De acordo com Valdemar Moraes, da Avems (Associação de Vítimas de Erros Médicos de Mato Grosso do Sul), a Polícia Civil pediu para que o corpo de Luiz Gustavo fosse exumado no dia 30 de março para entender o que provocou a morte, mesmo com os novos exames do Imol, não foi apontado o que poderia ter acontecido de errado para o menino morrer.
“Estou desconfiado que esses laudos foram burlados. Ele morreu de parada cardiorrespiratória, ou seja, alguma coisa trancou a respiração dele e causou a morte. É um absurdo esse resultado apontando que a causa foi indeterminada”, explicou Valdemar.

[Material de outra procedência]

(** An operation on two buffers. *)
Lemma world_update2 g bs i j b1 b2 g' b1' b2' s1 s2 :
  world_ok g bs -> bs !! i = Some b1 -> bs !! j = Some b2 -> i <> j ->
  pair_becomes g b1 b2 g' b1' b2' s1 s2 ->
  world_ok g' (<[i := b1']> (<[j := b2']> bs))
  /\ abs (<[i := b1']> (<[j := b2']> bs)) = <[i := s1]> (<[j := s2]> (abs bs)).
Proof.
  intros W Hi Hj Hne [[P1 P2 P3 P4] C1 C2 He _ _]. split.
  2:{ rewrite (abs_insert i b1' _ s1 C1). by rewrite (abs_insert j b2' _ s2 C2). }
  destruct (insert2_perm bs i j) as [r Hr]; [by eapply lookup_lt_Some|by eapply lookup_lt_Some|done|].
  rewrite Hr. apply (world_frame g [b1; b2] r g' [b1'; b2']).
  - specialize (Hr b1 b2). rewrite (list_insert_id bs j b2 Hj), (list_insert_id bs i b1 Hi) in Hr. by rewrite Hr in W.
  - constructor; [done|]. by constructor.
  - unfold chunks. simpl. by rewrite app_nil_r.
  - unfold chunks. simpl. by rewrite !app_nil_r.
Qed.

(** A new buffer. *)
Lemma world_new g bs g' b' :
  world_ok g bs -> buf_ok g' b' -> evolves g [] g' (Buffers.head b') -> world_ok g' (bs ++ [b']).
Proof.
  intros W Hok He. rewrite Permutation_app_comm. apply (world_frame g [] bs g' [b']); [done|by constructor| |].
  - unfold chunks. simpl. rewrite app_nil_r. apply (bo_ids _ _ Hok).
  - unfold chunks. simpl. by rewrite app_nil_r.
Qed.

Lemma world_free g bs i b g' :
  world_ok g bs -> bs !! i = Some b -> evolves g (Buffers.head b) g' [] -> world_ok g' (delete i bs).
Proof.
  intros W Hi He. apply (world_frame g [b] (delete i bs) g' []); [|constructor|constructor|].
  - by rewrite (delete_Permutation bs i b Hi) in W.
  - unfold chunks. simpl. by rewrite app_nil_r.
Qed.

Lemma world_lookup g bs i :
  world_ok g bs -> has (abs bs) i = true ->
  exists b, bs !! i = Some b /\ getb bs i = Ok b /\ buf_ok g b /\ q (abs bs) i = contents b.
Proof.
  intros W Hi. unfold has, abs in Hi. rewrite length_map in Hi. apply bool_decide_eq_true in Hi.
  destruct (lookup_lt_is_Some_2 bs i Hi) as [b Hb]. exists b. unfold getb, q, abs. rewrite Hb.
  split_and!; try done.
  - pose proof (wo_bufs _ _ W) as Hf. rewrite List.Forall_forall in Hf. apply Hf.
    apply list_elem_of_In. by eapply list_elem_of_lookup_2.
  - change (map contents bs) with (contents <$> bs). by rewrite list_lookup_fmap, Hb.
Qed.

(** The buffer of an operation that does not change its strings. *)
Lemma insert_same bs i b : bs !! i = Some b -> <[i := contents b]> (abs bs) = abs bs.
Proof. intros H. apply list_insert_id. unfold abs. change (map contents bs) with (contents <$> bs). by rewrite list_lookup_fmap, H. Qed.

(** What the specification asks of one call. *)
Definition refines (g : alloc_t) (bs : list buf_t) (op : buf_op) : Prop :=
  exists g' bs' o, exec (g, bs) op = Ok ((g', bs'), o) /\ world_ok g' bs'
    /\ abs bs' = spec_next (abs bs) op /\ spec_out (abs bs) op o.

Ltac lookup_buf W H :=
  let b := fresh "b" in let Hi := fresh "Hi" in let Hg := fresh "Hg" in let Hok := fresh "Hok" in let Hq := fresh "Hq" in
  destruct (world_lookup _ _ _ W H) as (b & Hi & Hg & Hok & Hq); rewrite ?Hg, ?Hq in *; cbn [cbind].

(** Close a goal of the form [refines] once the world is known. *)
Ltac refine_with W Hi Hb :=
  destruct (world_update _ _ _ _ _ _ _ W Hi Hb) as [? ?]; do 3 eexists; split; [reflexivity|]; eauto.

Lemma refines_create g bs op :
  world_ok g bs -> spec_pre (abs bs) op = true ->
  match op with OpNew | OpNewWithCapacity _ | OpCopy _ | OpSetToCopy _ _ | OpFree _ => refines g bs op | _ => True end.
Proof.
  intros W Hpre. assert (Ht : 0 <= total_bytes_allocated_in_chunks g) by (rewrite (wo_total _ _ W); apply chain_alloc_nonneg).
  destruct op; try done; unfold refines; simpl in Hpre |- *.
  - do 3 eexists. split; [done|]. split; [|split; [apply map_app|done]].
    eapply world_new; [exact W|by apply empty_buf_ok|apply evolves_refl].
  - apply andb_true_iff in Hpre as [H1 H2]. boolp. unfold buf_new_with_capacity.
    assert (size <= SIZE_T_CEILING - CHUNK_OVERHEAD) as Hs.
    { unfold BUF_MAX_LEN, INT_MAX in H2. change (SIZE_T_CEILING - CHUNK_OVERHEAD) with 9223372036854775743. lia. }
    destruct (preferred_spec size H1 Hs) as (sz & Esz & Hsz & Hx & Hk). pose proof (preferred_max size sz H1 Esz) as Hmax.
    rewrite Esz. cbn [cbind]. do 3 eexists. split; [done|]. split; [|split; [apply map_app|done]].
    eapply world_new; [exact W|apply empty_buf_ok; [|done]|apply evolves_refl].
    assert (CHUNK_OVERHEAD < sz).
    { destruct (Z.lt_ge_cases (CHUNK_ALLOC_SIZE size) MAX_CHUNK_ALLOC) as [H|H].
      - destruct (Hk H) as (k & Hk0 & -> & _). assert (0 < 2 ^ k) by (apply Z.pow_pos_nonneg; lia).
        unfold MIN_CHUNK_ALLOC, CHUNK_OVERHEAD, CHUNK_HEADER_LEN, SENTINEL_LEN. lia.
      - rewrite (Hx H). unfold MAX_CHUNK_ALLOC, CHUNK_ALLOC_SIZE, CHUNK_OVERHEAD, CHUNK_HEADER_LEN, SENTINEL_LEN in *. lia. }
    split; [done|]. unfold BUF_MAX_LEN, INT_MAX, MAX_CHUNK_ALLOC, CHUNK_ALLOC_SIZE, CHUNK_OVERHEAD, CHUNK_HEADER_LEN,
      SENTINEL_LEN, SIZE_T_CEILING in *. lia.
  - lookup_buf W Hpre. destruct (buf_copy_spec g b Hok) as (g' & c & -> & Hc & Hcc & _ & He). cbn [cbind].
    do 3 eexists. split; [done|]. split; [by eapply world_new|]. split; [|done].
    unfold abs. rewrite map_app. simpl. by rewrite Hcc.
  - apply andb_true_iff in Hpre as [Hpre Hne]. apply andb_true_iff in Hpre as [Ho Hi'].
    apply negb_true_iff, Nat.eqb_neq in Hne. lookup_buf W Ho. lookup_buf W Hi'.
    destruct (buf_set_to_copy_spec g b b0 (world_pair _ _ _ _ _ _ W Hi Hi0 Hne)) as (g' & out' & -> & Hok' & Hc & He).
    cbn [cbind]. do 3 eexists. split; [done|]. split; [by eapply world_one|]. split; [by apply abs_insert|done].
  - lookup_buf W Hpre. destruct (buf_free_spec g b Hok) as (g' & -> & He). cbn [cbind].
    do 3 eexists. split; [done|]. split; [by eapply world_free|]. split; [|done].
    change (contents <$> delete i bs = delete i (contents <$> bs)). by rewrite list_fmap_delete.
Qed.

Ainda segundo Valdemar, o MPE (Ministério Público Estadual) será acionado. “Não sei o que está acontecendo naquele Imol, mas vou acionar o MPE para investiga-los. O corpo precisou ser exumado e nada foi encontrado por eles”, concluiu.
Desde que o caso foi registrado, as investigações estão sendo feitas na DEPCA (Delegacia Especializada de Proteção à Criança e ao Adolescente).